A group of investigators under Dr. Matthias Mann at Max Planck Institute of Biochemistry in Martinsried, Germany is working on an interesting quantitative proteomics technology that might offer a new way to analyze cell proteins in a range of disorders, such as cancer and autoimmune diseases. Called super-SILAC (stable-isotope labeling by amino acids in cell culture), the method generates thousands of isotopically labeled peptides in unique amounts to serve as “internal standards for mass spectrometry-based analysis.”
The Max Planck researchers break down proteins into smaller pieces called peptides and use a so-called mass spectrometer to ionise them and sort them according to their masses in an electrical field. Based on the distribution and strength of the peptide signals and their fragments in the measuring instruments, the researchers can reconstruct the proteins and even their quantities.

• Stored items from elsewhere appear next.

(** * Virality scoring: a shallow embedding of the two Python scorers

    The repository holds two scorers for short posts:

    - [enhanced_algorithm.py], class [EnhancedTwitterAlgorithm] (module
      [Enhanced] below), the variant [run_full_analysis] prefers;
    - [twitter_algorithm_service.py], class [TwitterAlgorithmService] (module
      [Service] below), the fallback.

    Python [float] is IEEE 754 binary64 with round-to-nearest-even, which is
    what Rocq's primitive [float] is, so every arithmetic step of the source is
    kept as it is written, rounding included: [0.3 - 0.1] is
    [0.19999999999999998] here as it is there.  Python [int] is [Z].  Python
    [str] is modelled on the code points U+0000..U+00FF as [string], with
    [lower()], [\w] and [\s] as Python has them on that range.  The built-in
    [sum] adds from the left.

    The clock and the random generator are read from an explicit [World]
    (module [Env]); exceptions are values of [result].  The service's
    calculators run on dynamically typed values (module [PyVal]), since that
    is where their [try]/[except] blocks have something to catch. *)

From Stdlib Require Import ZArith Floats String Ascii List Bool Lia.
Import ListNotations.
(** When the two segments cover the whole tour, every enumerated
    descriptor exchanges its roles (lines 42-43) and then takes the
    adjacent branch (lines 45-61): two distinct nodes [u] and [v] get the
    same successor, and the incremental cost is off from the recomputed
    one by [distances u h - distances u w], where [h] is the old successor
    of [v] and [w] the new successor of [u]. *)
Lemma swap_cover_links (m : move) :
  (1 <= first_length)%nat -> (1 <= second_length)%nat ->
  (first_length + second_length = n)%nat ->
  In m (swap_moves first_length second_length path) ->
  let r := swap distances s m in
  exists u v : nat, u <> v /\ (u < n)%nat /\ (v < n)%nat /\
    get (after r) u = get (after r) v /\
    cost r - tour_cost distances (after r)
    = distances u (get (after s) v) - distances u (get (after r) u).
Proof.
  intros Hfl Hsl Hlen Hm r.
  destruct (swap_moves_shape m Hm) as (i & d & Hi & Hd & ->).
  assert (Hn : (0 < n)%nat) by lia.
  set (fl := Z.of_nat first_length) in *. set (sl := Z.of_nat second_length) in *.
  assert (Hfl' : 1 <= fl) by lia. assert (Hsl' : 1 <= sl) by lia.
  assert (Hlen' : fl + sl = Z.of_nat n) by lia.
  assert (Hd0 : d = 0) by lia. subst d. clearbody fl sl.
  assert (A1 : get (after s) (P (i + (fl + 0 + sl - 1))) = P i).
  { rewrite after_P by exact Hn. rewrite <- (P_add_n i). f_equal. lia. }
  assert (A2 : get (before s) (P i) = P (i + (fl + 0 + sl - 1))).
  { rewrite before_P by exact Hn. rewrite <- (P_add_n (i - 1)). f_equal. lia. }
  assert (A3 : get (before s) (P (i + (fl + 0))) = P (i + (fl - 1))).
  { rewrite before_P by exact Hn. f_equal. lia. }
  assert (A4 : get (after s) (P (i + (fl - 1))) = P (i + (fl + 0))).
  { rewrite after_P by exact Hn. f_equal. lia. }
  assert (Huv : P (i + (fl - 1)) <> P (i + (fl + 0 + sl - 1)))
    by (apply P_offsets_neq; lia).
  subst r. unfold swap, normalize. cbv beta iota zeta.
  rewrite A1, Nat.eqb_refl. unfold relink. cbv beta iota zeta.
  rewrite A2, Nat.eqb_refl, A3, A4. cbn [cost after].
  set (h := P i) in *. set (u := P (i + (fl - 1))) in *.
  set (w := P (i + (fl + 0))) in *. set (v := P (i + (fl + 0 + sl - 1))) in *.
  assert (Hu : (u < length (after s))%nat) by (apply P_lt_after, Hn).
  assert (Hv : (v < length (after s))%nat) by (apply P_lt_after, Hn).
  exists u, v. split; [exact Huv|]. split; [apply P_lt, Hn|]. split; [apply P_lt, Hn|].
  unfold get in *.
  rewrite !tour_cost_insert by (rewrite ?length_insert; assumption).
  rewrite ?list_lookup_total_insert, ?length_insert.
  repeat first [ rewrite decide_True by (split; auto)
               | rewrite decide_False by (intros [? _]; congruence) ].
  split; [reflexivity|].
  rewrite A1, A4, Hcost. lia.
Qed.

End Tour.

(** For a tour [path] visiting the nodes [0 .. n-1] once, a solution
    whose links and cost are those of [path], and segment lengths
    [first_length, second_length >= 1] with
    [first_length + second_length < n], every descriptor enumerated by the
    [Swap] neighborhood yields a solution whose incrementally computed cost
    (3-edge formula for adjacent segments, 4-edge formula otherwise) equals
    the full recomputation from its new [after] links. *)
Theorem swap_cost_matches_full_recomputation
    (distances : nat -> nat -> Z) (first_length second_length : nat)
    (path : list nat) (s : PathSolution) (m : move) :
  NoDup path ->
  Forall (fun v => v < length path)%nat path ->
  after s = links_after path ->
  before s = links_before path ->
  cost s = tour_cost distances (after s) ->
  (1 <= first_length)%nat -> (1 <= second_length)%nat ->
  (first_length + second_length < length path)%nat ->
  In m (swap_moves first_length second_length path) ->
  cost (swap distances s m) = tour_cost distances (after (swap distances s m)).
Proof.
  intros Hnd Hnodes Ha Hb Hc Hfl Hsl Hlen Hm.
  exact (swap_enumerated_ok distances path Hnd Hnodes s Ha Hb Hc
           first_length second_length m Hfl Hsl Hlen Hm).
Qed.

Lemma swap_cost_matches_full_recomputation_witness :
  let path := [2; 0; 3; 1; 4]%nat in
  let dist := fun a b : nat => Z.of_nat (a * 7 + b * 3 + a * b * 5) mod 23 in
  let s := mkPathSolution (links_after path) (links_before path)
                          (tour_cost dist (links_after path)) in
  cost (swap dist s (2, 0, 3, 3)%nat) = tour_cost dist (after (swap dist s (2, 0, 3, 3)%nat)).
Proof.
  intros path dist s.
  apply (swap_cost_matches_full_recomputation dist 2 1 path s).
  - apply (bool_decide_unpack _). vm_compute. exact I.
  - apply (bool_decide_unpack _). vm_compute. exact I.
  - reflexivity.
  - reflexivity.
  - reflexivity.
  - lia.
  - lia.
  - vm_compute. lia.
  - vm_compute. left. reflexivity.
Defined.

Lemma swap_after_length (distances : nat -> nat -> Z) (s : PathSolution) (m : move) :
  length (after (swap distances s m)) = length (after s).
Proof.
  destruct m as [[[a b] c] d]. unfold swap, normalize.
  destruct (Nat.eqb a (get (after s) d)); unfold relink; cbv zeta;
    match goal with |- context [if ?t then _ else _] => destruct t end;
    cbn [after]; rewrite ?length_insert; reflexivity.
Qed.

To be able to do this, however, the scientists must first know what they are looking for. To date, only relatively few proteins are known that are indicative of various cancer types. This is where Tami Geiger comes in: over the past three years, the young Israeli scientist has been setting up a protein database of key cancer cell lines. She uses this library as a reference in comparing human tissue samples from patients. To compare the samples of a healthy person with those of a cancer patient, for example, she labels proteins with specific carbon or nitrogen isotopes which are heavier than naturally occurring atoms. On the basis of the signal strength of the marked and unmarked peptides in the mass spectrometer, Tami Geiger can recognise whether a protein is formed more strongly or more weakly within cancer cells.